2. Сбрить волосы на левом боку мышей и стерилизовать место инъекции с помощью спиртовых салфеток. Внутрикожно (т.д.) имплантируют опухолевые клетки B16-F10 в 5 х 10⁵ клеток в 50 мкл холодного PBS в левом боку с помощью иглы 30 G.
   ПРИМЕЧАНИЕ: Доза имплантированных опухолевых клеток B16-F10 может потребоваться скорректировать в диапазоне 0,5-5 х 10⁵ клеток для успешного развития опухоли.
3. После имплантации измеряют длину и ширину опухоли три раза в неделю с помощью электронного цифрового суппорта. Рассчитайте объем опухоли (³ мм) по формуле:
   Объем опухоли (³ мм) = ширина² × длина × 0,5
   Лечить мышей опухолевой вакциной, когда опухоли достигли размера ≥2 мм.
   ПРИМЕЧАНИЕ: Опухоли обычно можно измерить на 3 день после имплантации 5 х 10⁵ опухолевых клеток. Более высокая скорость роста опухоли B16-F10 наблюдалась у самцов C57BL/6, Rag1^-/-, или Rag2-/-γc-/-мышей. Аналогичное наблюдение было описано в других исследованиях⁸. Рекомендуется поддерживать пол мышей последовательным. Тем не менее, обратите внимание, что NIH делает акцент на сексе как важной биологической переменной в биомедицинских исследованиях.

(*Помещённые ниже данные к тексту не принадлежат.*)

(** ** The end *)

Lemma drain_remaining_at fuel : forall m done ps,
  at_work done ps None (Z.of_nat done) m -> (length ps < fuel)%nat ->
  exists m', MatchingEngine.drain_remaining steady_clock fuel m = Some m' /\
    at_work (done + length ps) [] None (Z.of_nat (done + length ps)) m'.
Proof.
  induction fuel as [|fuel IH]; intros m done ps A Hf; [lia|]. cbn [MatchingEngine.drain_remaining].
  destruct (drain_batch_at m done ps None A) as (m1 & -> & A1 & _). cbn [mbind option_bind].
  set (k := Nat.min MatchingEngine.BATCH_SIZE (length ps)) in *.
  assert ((k <= length ps)%nat /\ (k = 0%nat -> ps = [])) as [Hk H0].
  { unfold k, MatchingEngine.BATCH_SIZE. split; [lia|]. destruct ps; [done|]. cbn [length]. lia. }
  clearbody k. destruct k as [|k].
  - rewrite H0 in A1 |- *; [done..|]. exists m1. split; [done|]. by cbn [length drop] in *.
  - destruct (IH m1 _ _ A1) as (m2 & E & A2); [rewrite length_drop; lia|]. exists m2. split; [exact E|].
    rewrite length_drop in A2. by replace (done + S k + (length ps - S k))%nat with (done + length ps)%nat in A2 by lia.
Qed.

Lemma stop_at i m :
  engine_at i None m ->
  exists m', MatchingEngine.stop steady_clock m = Some m' /\ MatchingEngine.orders_processed_ m' = Z.of_nat i /\
    exists q, market_data_queue_ (ctx (MatchingEngine.book_ m')) = md_queue q /\ md_ok (Z.of_nat i * 2 ^ 32) q.
Proof.
  intros (done & ps & -> & A & Hrun & _). unfold MatchingEngine.stop. rewrite Hrun. unfold MatchingEngine.run_exit.
  cbn [MatchingEngine.input_queue_]. set (m1 := MatchingEngine.mk _ _ _ _ _ _ _).
  assert (at_work done ps None (Z.of_nat done) m1) as A1 by by destruct A.
  destruct (drain_remaining_at (S (Z.to_nat (SPSCQueue.size (MatchingEngine.input_queue_ m)))) m1 done ps A1) as (m2 & -> & A2).
  { rewrite (holds_size _ _ (aw_queue _ _ _ _ _ A)) /news length_fmap. lia. }
  cbn [mbind option_bind]. eexists. split; [reflexivity|].
  pose proof (w_accepted _ _ _ (aw_waiting _ _ _ _ _ A2)) as Hacc.
  split; [cbn; exact Hacc|]. exact (aw_events _ _ _ _ _ A2).
Qed.

Lemma count_events_at : forall fuel xs q D E n,
  MPMCQueue.repr q D E xs -> E + MPMCQueue.capacity_ q + 1 < 2 ^ 63 -> (length xs < fuel)%nat ->
  count_events fuel q n = Some (n + Z.of_nat (length xs)).
Proof.
  induction fuel as [|fuel IH]; intros xs q D E n Hr Hb Hf; [lia|]. cbn [count_events].
  pose proof (MPMCQueue.mpmc_pop_spec q D E xs Hr Hb) as Hp. destruct xs as [|x xs].
  - rewrite Hp. cbn [mbind option_bind length]. by rewrite Z.add_0_r.
  - destruct Hp as (q' & -> & Hr' & Hc). cbn [mbind option_bind].
    rewrite (IH xs q' (D + 1) E); [done|by rewrite Hc|cbn in Hf; lia|]. f_equal. cbn [length]. lia.
Qed.

Lemma event_count_at m q B :
  market_data_queue_ (ctx (MatchingEngine.book_ m)) = md_queue q -> md_ok B q -> B <= 2 ^ 60 ->
  exists n, event_count m = Some n /\ 0 <= n <= MPMCQueue.capacity_ q.
Proof.
  intros Hq (D & E & xs & Hr & HE & Hc) HB. unfold event_count. rewrite Hq.
  pose proof (MPMCQueue.r_len _ _ _ _ Hr). pose proof (MPMCQueue.r_full _ _ _ _ Hr).
  exists (Z.of_nat (length xs)). split; [|lia].
  rewrite (count_events_at _ xs q D E); [done| |lia|done].
  change (2 ^ 60) with 1152921504606846976 in HB. change (2 ^ 32) with 4294967296 in Hc. change (2 ^ 63) with 9223372036854775808. lia.
Qed.

Lemma make_capacity {T} (zero : T) n q : SPSCQueue.make zero n = Some q -> SPSCQueue.capacity_ q = round_up_pow2 n.
Proof. unfold SPSCQueue.make. cbn zeta. destruct (negb _); [done|]. destruct (negb _); [done|]. by intros [= <-]. Qed.

Lemma fresh_pool : exists p, MemoryPool.make Order_default pool_size = inr p /\ pool_ok p /\ taken 0 p.
Proof.
  destruct (MemoryPool.make_free_list Order_default pool_size) as (p & -> & Hcap & Hfl); [unfold pool_size, num_orders, MemoryPool.POOL_EMPTY; lia|].
  exists p. split; [reflexivity|]. split; [by eexists|]. split; [exact Hcap|]. exists []. split; [reflexivity|].
  intros i Hi. exfalso. change (MemoryPool.owned_ p !! i = Some 1) in Hi.
  assert (i < Z.to_nat (MemoryPool.capacity_ p))%nat as Hlt.
  { rewrite -(MemoryPool.fl_owned_len _ _ Hfl). by eapply lookup_lt_Some. }
  rewrite (MemoryPool.fl_owned _ _ Hfl i Hlt) in Hi. rewrite Hcap in Hlt.
  destruct (decide _) as [_|Hn]; [discriminate Hi|]. apply Hn, elem_of_seq. lia.
Qed.

Lemma set_up_at : exists s, set_up = Some s /\ engine_at 0 None (engine s) /\ submitted s = 0 /\ push_fails s = 0 /\ errors s = [].
Proof.
  unfold set_up. destruct fresh_pool as (p & -> & Hp & Ht).
  destruct (md_make (mkEvent (replicate 16 0) (TRADE Trade_default)) md_queue_size) as (q & -> & Hmd); [done|].
  cbn [mbind option_bind]. unfold MatchingEngine.make.
  destruct (SPSCQueue.make_repr OrderRequest_default MatchingEngine.QUEUE_CAPACITY) as (q1 & Hq1 & Hr & _); [done|].
  rewrite Hq1. apply make_capacity in Hq1. change (round_up_pow2 _) with 65536 in Hq1. cbn [mbind option_bind]. eexists. split; [reflexivity|]. split; [|done].
  exists 0%nat, []. split; [done|]. split; [|done].
  cbn [engine]. split; [by exists 0, 0|exact Hq1| |done|exact Ht|done|done|by exists q].
  split; [|by intros j a Hj|done|intros d r Hr'; destruct d; by apply elem_of_nil in Hr'|done|done].
  split; [by apply inv_make|].
  split; [apply NoDup_nil_2|by intros i ?%elem_of_nil..|by intros i x ?%elem_of_nil|done].
Qed.

End benchmark.
End BenchMatching.

Module BenchClaims.
Import BenchMatching.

3. Подготовка вакцины и инъекция Flt3L-экспрессирующих B16-F10 (B16-Flt3L) клеток

1. Поддерживать клетки B16-Flt3L в DMEM, содержащие 8% термоинактивированного FBS, 2 мМ глутамина и 100 Ед/мл пенициллина и стрептомицина при 37 °C при 5% CO₂.
2. Семена 1 х 10⁶ B16-Flt3L клеток в колбе 175T и культуры в течение 2 дней. Собирают клетки, когда они на 75%-80% сливаются, как описано на этапах 1,3-1,6, и суспендируют в 1 мл холодного PBS.
3. Облучение клеток при дозе 150 Гр гамма-лучей с помощью рентгеновского облучателя с настройкой параметров 160 кВ и 25 мА. Подсчитайте и проверьте жизнеспособность клеток, окрашивая их в синий цвет перед инъекцией.
4. Газ обезболивает мышей, как описано ранее, и стерилизует место инъекции с помощью спиртовых салфеток. Внутрикожно вводят мышам 1 х 10⁶ облученных B16-Flt3L клеток в 50 мкл холодного PBS на том же фланге, что и первоначальная имплантация опухоли, ~ 1 см от места первичной опухоли на 3, 6 и 9 день после первоначальной имплантации клеток.
5. Пометьте места инъекции вакцины цветной ручкой, чтобы отличить ее от первичной опухоли.
   ПРИМЕЧАНИЕ: Если первоначально имплантировано^0,5 х 10 5 клеток B16-F10, рекомендуется проводить вакцинацию на 8, 11 и 14 день.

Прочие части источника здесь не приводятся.